Arm recently announced a new Cortex-A76 architecture that is claimed to boost the processing of AI and ML algorithms on edge computing devices by a factor of four. This does not include ML performance gains promised by the new Mali-G76 GPU. There’s also a Mali-V76 VPU designed for high-res video. The Cortex-A76 and two Mali designs are designed to “complement” Arm’s Project Trillium Machine Learning processors (see below).

Improved performance

The Cortex-A76 differs from the Cortex-A73 and Cortex-A75 IP designs in that it’s designed as much for laptops as for smartphones and high-end embedded devices. Cortex-A76 provides “35 percent more performance year-over-year,” compared to Cortex-A75, claims Arm. The IP, which is expected to arrive in products a year from now, is also said to provide 40 percent improved efficiency.

Like Cortex-A75, which is equivalent to the latest Kyro cores available on Qualcomm’s Snapdragon 845, the Cortex-A76 supports DynamIQ, Arm’s more flexible version of its Big.Little multi-core scheme. Unlike Cortex-A75, which was announced with a Cortex-A55 companion chip, Arm had no new DynamIQ companion for the Cortex-A76.

Cortex-A76 enhancements are said to include decoupled branch prediction and instruction fetch, as well as Arm’s first 4-wide decode core, which boosts the maximum instruction per cycle capability. There’s also higher integer and vector execution throughput, including support for dual-issue native 16B (128-bit) vector and floating-point units. Finally, the new full-cache memory hierarchy is “co-optimized for latency and bandwidth,” says Arm.

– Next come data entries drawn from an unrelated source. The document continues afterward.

(* ===== verification/BpredTheorems.v ===== *)
(** Properties of the branch predictor: every access stays inside the tables, the counters
    saturate, the update rule is the documented one, and a branch with a fixed direction is
    learnt after at most four mispredictions. *)

From Stdlib Require Import ZArith Lia.
From stdpp Require Import base tactics option list.
From S2P Require Import Prelude Bpred.

(** ** Counters *)

Definition ctr_ok (c : SatCounter) : Prop := maxVal c = 3 ∧ 0 ≤ counter c ≤ 3.

(** The value a two-bit counter moves to. *)
Definition toward (taken : bool) (v : Z) : Z := if taken then Z.min 3 (v + 1) else Z.max 0 (v - 1).

Lemma train_spec taken c :
  ctr_ok c → ctr_ok (train taken c) ∧ counter (train taken c) = toward taken (counter c).
Proof.
  intros [Hm Hc]. unfold train, toward, increment_counter, decrement_counter, ctr_ok, u8, wrap.
  destruct taken; rewrite ?Hm.
  - destruct (Z.ltb_spec (counter c) 3); simpl; rewrite ?Z.mod_small by lia; lia.
  - destruct (Z.ltb_spec 0 (counter c)); simpl; rewrite ?Z.mod_small by lia; lia.
Qed.

(** ** Well-formed predictors *)

Definition table_ok (a : list SatCounter) : Prop := length a = 4096%nat ∧ Forall ctr_ok a.

Record bp_ok (p : bpred_t) : Prop := {
  ok_choice : table_ok (choiceCounters p);
  ok_taken : table_ok (takenCounters p);
  ok_notTaken : table_ok (notTakenCounters p);
  ok_cmask : choiceHistoryMask p = 4095;
  ok_gmask : globalHistoryMask p = 4095;
  ok_cthr : choiceThreshold p = 1;
  ok_tthr : takenThreshold p = 1;
  ok_nthr : notTakenThreshold p = 1;
  ok_shift : instShiftAmt p = 2;
}.

Lemma table_init : table_ok (replicate (Z.to_nat 4096) (init_counter 0 2)).
Proof.
  split; [by rewrite length_replicate|]. apply Forall_replicate.
  split; [done|]. simpl. lia.
Qed.

Lemma bp_ok_init wide : bp_ok (bpredsim_initialize wide).
Proof. split; try apply table_init; done. Qed.

Lemma land_4095 x : 0 ≤ Z.land x 4095 < 4096.
Proof.
  change 4095 with (Z.ones 12). rewrite Z.land_ones by lia. apply Z.mod_pos_bound. lia.
Qed.

Lemma table_get a i : table_ok a → 0 ≤ i < 4096 → ∃ c, arr_get a i = Some c ∧ a !! Z.to_nat i = Some c ∧ ctr_ok c.
Proof.
  intros [Hl Ha] Hi. destruct (lookup_lt_is_Some_2 a (Z.to_nat i)) as [c Hc]; [lia|].
  exists c. unfold arr_get. destruct (Z.ltb_spec i 0); [lia|]. split_and!; try done.
  by eapply Forall_lookup_1.
Qed.

Lemma table_upd a i taken : table_ok a → 0 ≤ i < 4096 →
  upd_counter (train taken) a i = Some (alter (train taken) (Z.to_nat i) a) ∧
  table_ok (alter (train taken) (Z.to_nat i) a).
Proof.
  intros Ha Hi. pose proof Ha as [Hl HF].
  destruct (table_get a i Ha Hi) as (c & Hg & Hc & Hok). unfold upd_counter. rewrite Hg. simpl.
  unfold arr_set. destruct (Z.ltb_spec i 0); [lia|]. rewrite Hl. destruct (Z.leb_spec (Z.of_nat 4096) i); [lia|].
  simpl. split.
  - f_equal. apply list_eq. intros j. destruct (decide (j = Z.to_nat i)) as [->|Hne].
    + rewrite list_lookup_insert_eq by (rewrite Hl; lia). by rewrite list_lookup_alter_eq, Hc.
    + rewrite list_lookup_insert_ne by done. by rewrite list_lookup_alter_ne.
  - split; [by rewrite length_alter|]. apply Forall_alter; [done|]. intros x _ Hx. by apply train_spec.
Qed.

(** ** Lookup and update, in closed form *)

Definition cidx (pc : Z) : Z := Z.land (pc .>> 2) 4095.
Definition gidx (pc hist : Z) : Z := Z.land (Z.lxor (pc .>> 2) hist) 4095.

Lemma idx_eq p pc hist : bp_ok p → choiceHistoryIdx p pc = cidx pc ∧ globalHistoryIdx p pc hist = gidx pc hist.
Proof.
  intros []. unfold choiceHistoryIdx, globalHistoryIdx, cidx, gidx.
  by rewrite ok_cmask0, ok_gmask0, ok_shift0.
Qed.

(** What the three counters a branch uses predict. *)
Record cell := Cell { c_choice : Z; c_taken : Z; c_notTaken : Z }.

#[export] Instance cell_eq_dec : EqDecision cell.
Proof. solve_decision. Defined.

Definition cell_of (p : bpred_t) (ci gi : Z) : cell :=
  Cell (default 0 (counter <$> choiceCounters p !! Z.to_nat ci))
       (default 0 (counter <$> takenCounters p !! Z.to_nat gi))
       (default 0 (counter <$> notTakenCounters p !! Z.to_nat gi)).

Definition cell_used (x : cell) : bool := 1 <? c_choice x.
Definition cell_pred (x : cell) : bool :=
  if cell_used x then 1 <? c_taken x else 1 <? c_notTaken x.

Lemma lookup_spec p pc :
  bp_ok p →
  let x := cell_of p (cidx pc) (gidx pc (globalHistoryReg p)) in
  bpred_lookup p pc = Some (cell_pred x, bpred_updateGlobalHistReg p (cell_pred x),
    {| hist_globalHistoryReg := globalHistoryReg p; takenUsed := cell_used x;
       takenPred := 1 <? c_taken x; notTakenPred := 1 <? c_notTaken x;
       finalPred := cell_pred x; hist_valid := true |}).
Proof.
  intros Hp x. unfold bpred_lookup. destruct (idx_eq p pc (globalHistoryReg p) Hp) as [-> ->].
  pose proof Hp as [Hc Ht Hn _ _ Ec Et En _].
  destruct (table_get _ (cidx pc) Hc (land_4095 _)) as (c & -> & Lc & _). simpl.
  destruct (table_get _ (gidx pc (globalHistoryReg p)) Ht (land_4095 _)) as (t & -> & Lt & _). simpl.
  destruct (table_get _ (gidx pc (globalHistoryReg p)) Hn (land_4095 _)) as (n & -> & Ln & _). simpl.
  subst x. unfold cell_pred, cell_used, cell_of. rewrite Lc, Lt, Ln, Ec, Et, En. done.
Qed.

(** Whether the choice counter follows the outcome. *)
Definition choice_moves (used final taken : bool) : bool := negb (eqb final taken) || eqb final used.

(** The state after training the entries a branch used. *)
Definition trained (p : bpred_t) (ci gi : Z) (used final taken : bool) : bpred_t :=
  with_state
    (if choice_moves used final taken then alter (train taken) (Z.to_nat ci) (choiceCounters p)
     else choiceCounters p)
    (if used then alter (train taken) (Z.to_nat gi) (takenCounters p) else takenCounters p)
    (if used then notTakenCounters p else alter (train taken) (Z.to_nat gi) (notTakenCounters p))
    (globalHistoryReg p) (num_lookup p) (num_miss p) p.

Lemma trained_ok p ci gi used final taken :
  bp_ok p → 0 ≤ ci < 4096 → 0 ≤ gi < 4096 → bp_ok (trained p ci gi used final taken).
Proof.
  intros [] Hc Hg. unfold trained. split; simpl; try done.
  - case_match; [by apply table_upd|done].
  - case_match; [by apply table_upd|done].
  - case_match; [done|by apply table_upd].
Qed.

Lemma set_hist_ok v p : bp_ok p → bp_ok (set_hist v p).
Proof. intros []. by split. Qed.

Unlike the latest high-end Cortex-A releases, Cortex-A76 represents “a brand new microarchitecture,” says Arm. This is confirmed by AnandTech’s usual deep-dive analysis. Cortex-A73 and -A75 debuted elements of the new “Artemis” architecture, but the Cortex-A76 is built from scratch with Artemis.

The Cortex-A76 should arrive on 7nm-fabricated TSMC products running at 3GHz, says AnandTech. The 4x improvements in ML workloads are primarily due to new optimizations in the ASIMD pipelines “and how dot products are handled,” says the story.

Meanwhile, The Register noted that Cortex-A76 is Arm’s first design that will exclusively run 64-bit kernel-level code. The cores will support 32-bit code, but only at non-privileged levels, says the story..

Mali-G76 GPU and Mali-G72 VPU

The new Mali-G76 GPU announced with Cortex-A76 targets gaming, VR, AR, and on-device ML. The Mali-G76 is said to provide 30 percent more efficiency and performance density and 1.5x improved performance for mobile gaming. The Bifrost architecture GPU also provides 2.7x ML performance improvements compared to the Mali-G72, which was announced last year with the Cortex-A75.

The Mali-V76 VPU supports UHD 8K viewing experiences. It’s aimed at 4×4 video walls, which are especially popular in China and is designed to support the 8K video coverage, which Japan is promising for the 2020 Olympics. 8K@60 streams require four times the bandwidth of 4K@60 streams. To achieve this, Arm added an extra AXI bus and doubled the line buffers throughout the video pipeline. The VPU also supports 8K@30 decode.

Project Trillium’s ML chip detailed

Arm previously revealed other details about the Machine Learning (ML) processor, also referred to as MLP. The ML chip will accelerate AI applications including machine translation and face recognition. 

The new processor architecture is part of the Project Trillium initiative for AI, and follows Arm’s second-gen Object Detection (OD) Processor for optimizing visual processing and people/object detection. The ML design will initially debut as a co-processor in mobile phones by late 2019.

Numerous block diagrams for the MLP were published by AnandTech, which was briefed on the design. While stating that any judgment about the performance of the still unfinished ML IP will require next year’s silicon release, the publication says that the ML chip appears to check off all the requirements of a neural network accelerator, including providing efficient convolutional computations and data movement while also enabling sufficient programmability.

Arm claims the chips will provide >3TOPs per Watt performance in 7nm designs with absolute throughputs of 4.6TOPs, deriving a target power of approximately 1.5W. For programmability, MLP will initially target Android’s Neural Networks API and Arm’s NN SDK.